=== ABOUT THIS TASK ===
Restate verbatim the span of lines below between the line with "(** What a run" and the line with "(** Whether an entry is a file to migrate. *)", including those two lines, and only that span.

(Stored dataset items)
════════════════

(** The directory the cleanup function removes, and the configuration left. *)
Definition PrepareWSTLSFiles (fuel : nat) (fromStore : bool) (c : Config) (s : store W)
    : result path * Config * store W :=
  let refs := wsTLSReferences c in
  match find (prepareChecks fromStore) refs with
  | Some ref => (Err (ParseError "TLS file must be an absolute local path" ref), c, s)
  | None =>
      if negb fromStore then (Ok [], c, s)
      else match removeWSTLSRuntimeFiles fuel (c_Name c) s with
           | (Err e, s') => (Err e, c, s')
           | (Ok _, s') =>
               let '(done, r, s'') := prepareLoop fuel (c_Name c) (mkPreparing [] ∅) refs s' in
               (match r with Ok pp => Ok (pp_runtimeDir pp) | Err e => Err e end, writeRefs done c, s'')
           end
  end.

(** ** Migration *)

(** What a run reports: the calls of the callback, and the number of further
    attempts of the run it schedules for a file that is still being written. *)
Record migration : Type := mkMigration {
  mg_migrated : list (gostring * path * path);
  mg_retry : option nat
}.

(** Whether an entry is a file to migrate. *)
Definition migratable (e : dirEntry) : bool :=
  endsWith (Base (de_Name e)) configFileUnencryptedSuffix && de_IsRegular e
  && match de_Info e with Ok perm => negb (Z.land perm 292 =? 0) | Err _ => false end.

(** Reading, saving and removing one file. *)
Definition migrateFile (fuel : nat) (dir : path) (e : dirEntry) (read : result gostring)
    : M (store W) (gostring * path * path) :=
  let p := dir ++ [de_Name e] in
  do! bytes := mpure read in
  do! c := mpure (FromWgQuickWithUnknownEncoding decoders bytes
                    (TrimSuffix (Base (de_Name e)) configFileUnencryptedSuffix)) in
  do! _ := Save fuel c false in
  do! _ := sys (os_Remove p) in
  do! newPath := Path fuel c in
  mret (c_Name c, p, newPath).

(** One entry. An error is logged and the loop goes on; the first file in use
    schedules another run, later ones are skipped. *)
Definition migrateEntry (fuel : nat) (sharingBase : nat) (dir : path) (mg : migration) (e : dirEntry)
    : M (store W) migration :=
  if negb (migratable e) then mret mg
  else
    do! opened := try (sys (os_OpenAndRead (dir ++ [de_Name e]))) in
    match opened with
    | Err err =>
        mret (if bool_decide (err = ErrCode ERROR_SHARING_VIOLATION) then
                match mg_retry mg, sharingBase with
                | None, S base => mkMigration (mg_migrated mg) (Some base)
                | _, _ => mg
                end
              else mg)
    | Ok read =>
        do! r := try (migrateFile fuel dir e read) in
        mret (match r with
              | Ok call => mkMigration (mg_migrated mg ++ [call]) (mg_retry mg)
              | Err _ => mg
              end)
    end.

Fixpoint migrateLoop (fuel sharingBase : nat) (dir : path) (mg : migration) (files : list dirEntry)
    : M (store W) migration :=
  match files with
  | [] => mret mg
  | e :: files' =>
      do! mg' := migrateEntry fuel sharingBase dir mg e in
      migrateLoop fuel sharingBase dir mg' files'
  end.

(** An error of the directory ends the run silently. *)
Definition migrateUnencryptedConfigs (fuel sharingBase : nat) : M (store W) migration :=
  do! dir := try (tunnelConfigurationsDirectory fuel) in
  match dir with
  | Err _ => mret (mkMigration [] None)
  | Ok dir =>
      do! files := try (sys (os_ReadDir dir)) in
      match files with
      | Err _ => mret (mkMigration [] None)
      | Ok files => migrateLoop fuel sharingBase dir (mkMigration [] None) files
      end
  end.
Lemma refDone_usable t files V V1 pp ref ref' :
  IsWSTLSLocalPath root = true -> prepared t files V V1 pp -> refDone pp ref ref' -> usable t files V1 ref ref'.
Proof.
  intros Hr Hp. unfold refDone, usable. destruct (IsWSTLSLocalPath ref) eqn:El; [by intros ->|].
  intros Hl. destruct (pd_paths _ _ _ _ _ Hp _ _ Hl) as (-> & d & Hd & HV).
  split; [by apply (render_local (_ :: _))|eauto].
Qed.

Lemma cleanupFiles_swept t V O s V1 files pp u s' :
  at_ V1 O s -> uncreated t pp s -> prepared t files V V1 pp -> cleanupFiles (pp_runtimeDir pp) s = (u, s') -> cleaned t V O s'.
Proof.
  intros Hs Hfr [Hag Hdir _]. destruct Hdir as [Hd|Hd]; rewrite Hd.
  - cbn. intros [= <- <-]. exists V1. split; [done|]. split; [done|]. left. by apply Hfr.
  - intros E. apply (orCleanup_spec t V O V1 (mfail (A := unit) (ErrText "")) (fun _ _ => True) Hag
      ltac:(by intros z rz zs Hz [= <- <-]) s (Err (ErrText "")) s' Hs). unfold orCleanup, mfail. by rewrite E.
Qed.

════════════════

=== TASK RESULT ===
(** What a run reports: the calls of the callback, and the number of further
    attempts of the run it schedules for a file that is still being written. *)
Record migration : Type := mkMigration {
  mg_migrated : list (gostring * path * path);
  mg_retry : option nat
}.

(** Whether an entry is a file to migrate. *)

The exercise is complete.